第2話 ニンバス

「っ!!放してください!誰ですか!あなた」

「何だハースト、生い先短いのに召使を雇ったのか?」

 幸の背を掴んだのはフリルの多い服を着てヒールの高い靴を履いた背の高い男だった。腰ほどもある長いメッシュの入った髪を一束の太い三つ編みに編んだ頭には立派な二本角。お屋敷の扉はどれも大きいが、日本のサイズだったらそこかしこに角をぶつけていそうだ。

「何をしに来た。ニンバス」

 ハーストは不機嫌そうに二階の自室から出て来ると、襟後ろをつかまれぶらんと吊られた幸と男を見下ろす。

「なに、サンドバッグを殴り納めに来たのさ」

 幸は吊られたままニンバスと呼ばれた男を見上げる。鮮やかな碧の瞳は挑発的にハーストを睨めつけている。

 今サンドバッグと言ったろうか?英語は通じないのにカタカナ語がなぜ存在するのだろう。いや、疑問はそれだけではない。以前から幸がほぼ不自由なく会話が出来ているのがおかしいのだ。言葉の語源もニュアンスも、国ごとに変わるものなのに。

「くだらない。俺は謹慎を命じられている。即刻帰れ」

「何故オレ様が滅びかけの木っ端種族の命令に従わねばならない?どうせ死ぬのだ。俺様の役に立って死ね」

 ハーストがため息をつき手をかざすと青い小鳥が飛んで行った。きっとポチくんが来るのだろう。

「もうポチでは済まさない。そいつを置いてさっさと帰れ」

「さっさと降りてこい、玉無しの臆病者」

「貴様がどんなに煽ろうが俺はもう誰とも闘う気はない。良いからかえ……れ……」

 高い音が響き、ハーストの語気が弱まる。

幸がニンバスの胸倉を掴み、頬を平手で打った音だった。

ゆっくりと首を戻しながらニンバスが幸を見る。

端女はしための分際でオレサマに喧嘩を売ったか。ブス」

「死ねとか言っちゃいけません。あといい加減放してください、服が伸びます」

「オレ様は女だろうがガキだろうが無礼者を許してやるほどお優しくは無いぞ」

「そうですね。あなたは高慢で粗雑で相手の気持ちも考えられない貧しい感性の方ですからはなから優しい方とは思っておりません」

「ハースト……、なんだこのブスは?口が悪いぞ??」

「外ならぬ貴様にだけは言われたくないだろう」

 ハーストは手すりを乗り越えふわりと1階に飛び降りた。黒い翼が大きく広がり体重を感じさせない軽い動作で音もなく着地する。

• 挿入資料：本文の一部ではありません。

(* ===== verification/SessionConfigs.v ===== *)
(** * base/session, sgp/session, server/session: what a session is made of

    Models the configurations of sessions ([src/include/sne/base/session/detail/SessionConfig.h],
    [src/include/sne/sgp/session/SgpSessionConfig.h], [src/include/sne/server/session/config/]),
    the factories that fill them in ([BlockCipherFactory.cpp], [SecurePacketCoderFactory.cpp],
    [PacketSeedExchangerFactory.cpp], [SgpSessionImplFactory.cpp] and
    [AbstractServerSideSessionFactory.cpp]) and [Properties] ([src/include/sne/server/common/
    Property.h]).  A pointer is an option of what it points to. *)

From S2P Require Import Prelude BandwidthLimit Unicode StreamBuffer MemoryBlock Stream Streamable Srpc TcpSession SessionLayer ServerSpec.

(** ** Ciphers and coders *)

Definition tea : list Z := [116; 101; 97].
Definition aes : list Z := [97; 101; 115].

(** [BlockCipherFactory]; [create] asserts that the cipher is valid. *)
Definition isValidCipher (cipher : list Z) : bool := bool_decide (cipher = tea) || bool_decide (cipher = aes).
Inductive block_cipher := TeaCipher | AesCipher.
Definition create_cipher (cipher : list Z) : result (option block_cipher) :=
  if negb (isValidCipher cipher) then Throw (Undefined "assert(isValidCipher(cipher))")
  else if bool_decide (cipher = tea) then Ok (Some TeaCipher)
  else if bool_decide (cipher = aes) then Ok (Some AesCipher)
  else Ok None.

(** A [CsPacketCoder], or a [SecurePacketCoder] around one. *)
Inductive coder_kind := PlainCoder | SecureCoder (cipher : list Z) (cipherKeyPeriod : Z) (useDynamicKey : bool).
Definition defaultPacketSize : Z := 2 * 1024.
Definition defaultPacketPoolSize : Z := 10.
Definition create_coder (cipher : list Z) (cipherKeyPeriod : Z) : coder_kind :=
  if negb (isValidCipher cipher) then PlainCoder else SecureCoder cipher cipherKeyPeriod true.

Inductive exchanger_kind := ForServer | ForClient.

(** A [MemoryBlockManager]: the sizes it was made with. *)
Record block_manager := mkBlockManager { bm_poolSize : Z; bm_blockSize : Z }.

(** ** The configurations *)

(** [isForTest_] is [None] where no constructor has set it. *)
Record SessionConfig := mkSessionConfig {
  streamFactory_ : SneStreamFactory;                (* [shouldUseUtf8ForString_], [useBitPacking_] *)
  sessionDestroyer_ : option Z;
  ioContextTask_ : option Z;
  sessionCapacity_ : SessionCapacity;
  base_isForTest : option bool;
}.
Definition newSessionConfig : SessionConfig := mkSessionConfig (mkFactory false false) None None getUnlimitedCapacity (Some false).
(** The constructor with parameters. *)
Definition makeSessionConfigWith (sessionDestroyer ioContextTask : Z) (capacity : SessionCapacity) : SessionConfig :=
  mkSessionConfig (mkFactory false false) (Some sessionDestroyer) (Some ioContextTask) capacity None.
Definition base_isValid (c : SessionConfig) : bool := bool_decide (is_Some (sessionDestroyer_ c)) && bool_decide (is_Some (ioContextTask_ c)).

Record SgpSessionConfig := mkSgpConfig {
  sgp_base : SessionConfig;
  memoryBlockManager_ : option block_manager;
  config_packetCoder : option coder_kind;
  packetSeedExchanger_ : option exchanger_kind;
}.
Definition newSgpConfig : SgpSessionConfig := mkSgpConfig newSessionConfig None None None.
Definition makeSgpConfig (blocks : block_manager) (coder : coder_kind) (exchanger : exchanger_kind)
    (sessionDestroyer ioContextTask : Z) (capacity : SessionCapacity) : SgpSessionConfig :=
  mkSgpConfig (makeSessionConfigWith sessionDestroyer ioContextTask capacity) (Some blocks) (Some coder) (Some exchanger).
Definition sgp_isValid (c : SgpSessionConfig) : bool :=
  base_isValid (sgp_base c) && bool_decide (is_Some (memoryBlockManager_ c)) && bool_decide (is_Some (config_packetCoder c)) &&
  bool_decide (is_Some (packetSeedExchanger_ c)).

(** [ServerSideSessionConfig] has nothing of its own. *)
Record ClientSideSessionConfig := mkClientConfig { client_config : SgpSessionConfig; config_heartbeatInterval : Z }.
Definition newClientConfig : ClientSideSessionConfig := mkClientConfig newSgpConfig 0.
Definition makeClientConfig (heartbeatInterval : Z) (blocks : block_manager) (coder : coder_kind)
    (sessionDestroyer ioContextTask : Z) (capacity : SessionCapacity) : ClientSideSessionConfig :=
  mkClientConfig (makeSgpConfig blocks coder ForClient sessionDestroyer ioContextTask capacity) heartbeatInterval.
Definition isValid (c : ClientSideSessionConfig) : bool := sgp_isValid (client_config c).
Definition isForTest_ (c : ClientSideSessionConfig) : option bool := base_isForTest (sgp_base (client_config c)).

(** ** [SgpSessionImplFactory] *)

Definition create_sessionImpl {P A : Type} (config : SgpSessionConfig) (a : A) (p : P) (recvId : Z) : SessionImpl P A :=
  newImpl (streamFactory_ (sgp_base config)) [MessagingExtension; RpcingExtension] a p recvId.

(** ** [AbstractServerSideSessionFactory] *)

Record ServerSideSessionFactory := mkSessionFactory {
  factory_serverSpec : ServerSpec;
  factory_config : SgpSessionConfig;
  factory_memoryBlockManager : block_manager;
}.
Definition factory_createPacketCoder (spec : ServerSpec) : coder_kind :=
  create_coder (spec_packetCipher spec) (cipherKeyTimeLimit_ spec).
Definition newSessionFactory (serverSpec : ServerSpec) (ioContextTask : Z) : ServerSideSessionFactory :=
  mkSessionFactory serverSpec
    (mkSgpConfig (mkSessionConfig (mkFactory false false) None (Some ioContextTask) (spec_sessionCapacity serverSpec) (Some false))
      None None None)
    (mkBlockManager defaultPacketPoolSize defaultPacketSize).
Definition setSessionDestroyer (sessionDestroyer : Z) (f : ServerSideSessionFactory) : ServerSideSessionFactory :=
  let c := factory_config f in
  mkSessionFactory (factory_serverSpec f)
    (mkSgpConfig (mkSessionConfig (streamFactory_ (sgp_base c)) (Some sessionDestroyer) (ioContextTask_ (sgp_base c))
        (sessionCapacity_ (sgp_base c)) (base_isForTest (sgp_base c)))
      (memoryBlockManager_ c) (config_packetCoder c) (packetSeedExchanger_ c))
    (factory_memoryBlockManager f).
(** The configuration of the next session. *)
Definition makeSessionConfig (f : ServerSideSessionFactory) : SgpSessionConfig :=
  mkSgpConfig (sgp_base (factory_config f)) (Some (factory_memoryBlockManager f))
    (Some (factory_createPacketCoder (factory_serverSpec f))) (Some ForServer).

(** ** [Properties] *)

Abbreviation Properties := (gmap (list Z) (list Z)).

Section properties.
Context (lexical_cast : list Z → option Z).
(** [getProperty<T>] of a type of numbers. *)
Definition getProperty (properties : Properties) (key : list Z) : result Z :=
  match properties !! key with
  | Some value => match lexical_cast value with Some v => Ok v | None => Throw (RuntimeError "bad_lexical_cast") end
  | None => Ok 0
  end.
End properties.

(** ** What they give *)

(** The cipher of a coder can be made. *)
Lemma created_cipher cipher period c p d : create_coder cipher period = SecureCoder c p d →
  c = cipher ∧ p = period ∧ ∃ k, create_cipher c = Ok (Some k).
Proof.
  unfold create_coder, create_cipher. destruct (isValidCipher cipher) eqn:Ev; cbn [negb]; [|done]. intros [= <- <- <-].
  split_and!; [done|done|]. rewrite Ev. cbn [negb]. unfold isValidCipher in Ev.
  destruct (decide (cipher = tea)) as [Ht|Ht]; [rewrite bool_decide_true by done; by eexists|]. rewrite bool_decide_false in Ev by done.
  cbn [orb] in Ev. rewrite (bool_decide_false (cipher = tea)), Ev by done. by eexists.
Qed.

(** The configurations a manager gets from its factory are valid, once it has told the
    factory who destroys the sessions; before that they are not. *)
Theorem factory_configs_valid spec task destroyer :
  let f := newSessionFactory spec task in
  sgp_isValid (makeSessionConfig f) = false ∧ sgp_isValid (makeSessionConfig (setSessionDestroyer destroyer f)) = true.
Proof. done. Qed.

(** All sessions of this factory, and those of clients, read and write bytes and not bits. *)
Theorem sessions_use_byte_streams spec task destroyer interval blocks coder capacity :
  let byte_streams c := streamFactory_ (sgp_base c) = mkFactory false false in
  byte_streams (makeSessionConfig (setSessionDestroyer destroyer (newSessionFactory spec task))) ∧
  byte_streams (client_config (makeClientConfig interval blocks coder destroyer task capacity)).
Proof. done. Qed.

(** A cipher that is not known, as one in upper case, gives a coder that encrypts nothing. *)
Theorem unknown_cipher_is_none cipher period : cipher ≠ tea → cipher ≠ aes → create_coder cipher period = PlainCoder.
Proof. intros Ht Ha. unfold create_coder, isValidCipher. by rewrite !bool_decide_false. Qed.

「その娘は団長から預かっている。危害を加える気なら俺も義務を果たす必要がある」

「……ふ、そうかそうか。ならば顔でも刻めば言い訳には十分か?」

ニンバスの手にはいつの間にか小さなナイフが握られていた。

幸は小さく息をのむ。

「させないと言っている。アフラク!!アリアンデル・ニンバスは招かれざる客だ。お引き取り頂け」

「おい、馬鹿かおまっ魔法は」

 ハーストがニンバスを指さした瞬間空気が張り詰め、一階の奥の部屋から気配が膨れ上がる。

 勝手に屋敷中の扉や窓が開き幸の目の前をバスタブを満たせそうな無数の水が槍のように飛んでいき、ニンバスに被さった。

幸は衝撃で跳ね飛ばされ床に転がる。

「ごばっ!やめ!う!」

 ニンバスを包んだ水は彼の全身を覆い、持ち上げる。

 ハーストは何か数言呟きながら苦しむニンバスを見つめていた。

「は、ハーストさん。彼、死んでしまいませんか?窒息!」

「あいつはこの程度で死にはしない。それに俺もいい加減頭にきていた」

 ついと腕を動かすのに合わせて男を抱き込んだ水の塊は開いたドアから外に飛び出していった。ドアは勝手に閉まり、モップが飛んできて床を拭いている。

「……そう、なんですか……?」

 なにかに水塊がぶつかる水音と同時に幸の隣でも鈍い音がした。

「ハースト……さん……?」


 先ほどまで憮然としていたハーストが、身体をくの字に折り曲げ床に倒れていた。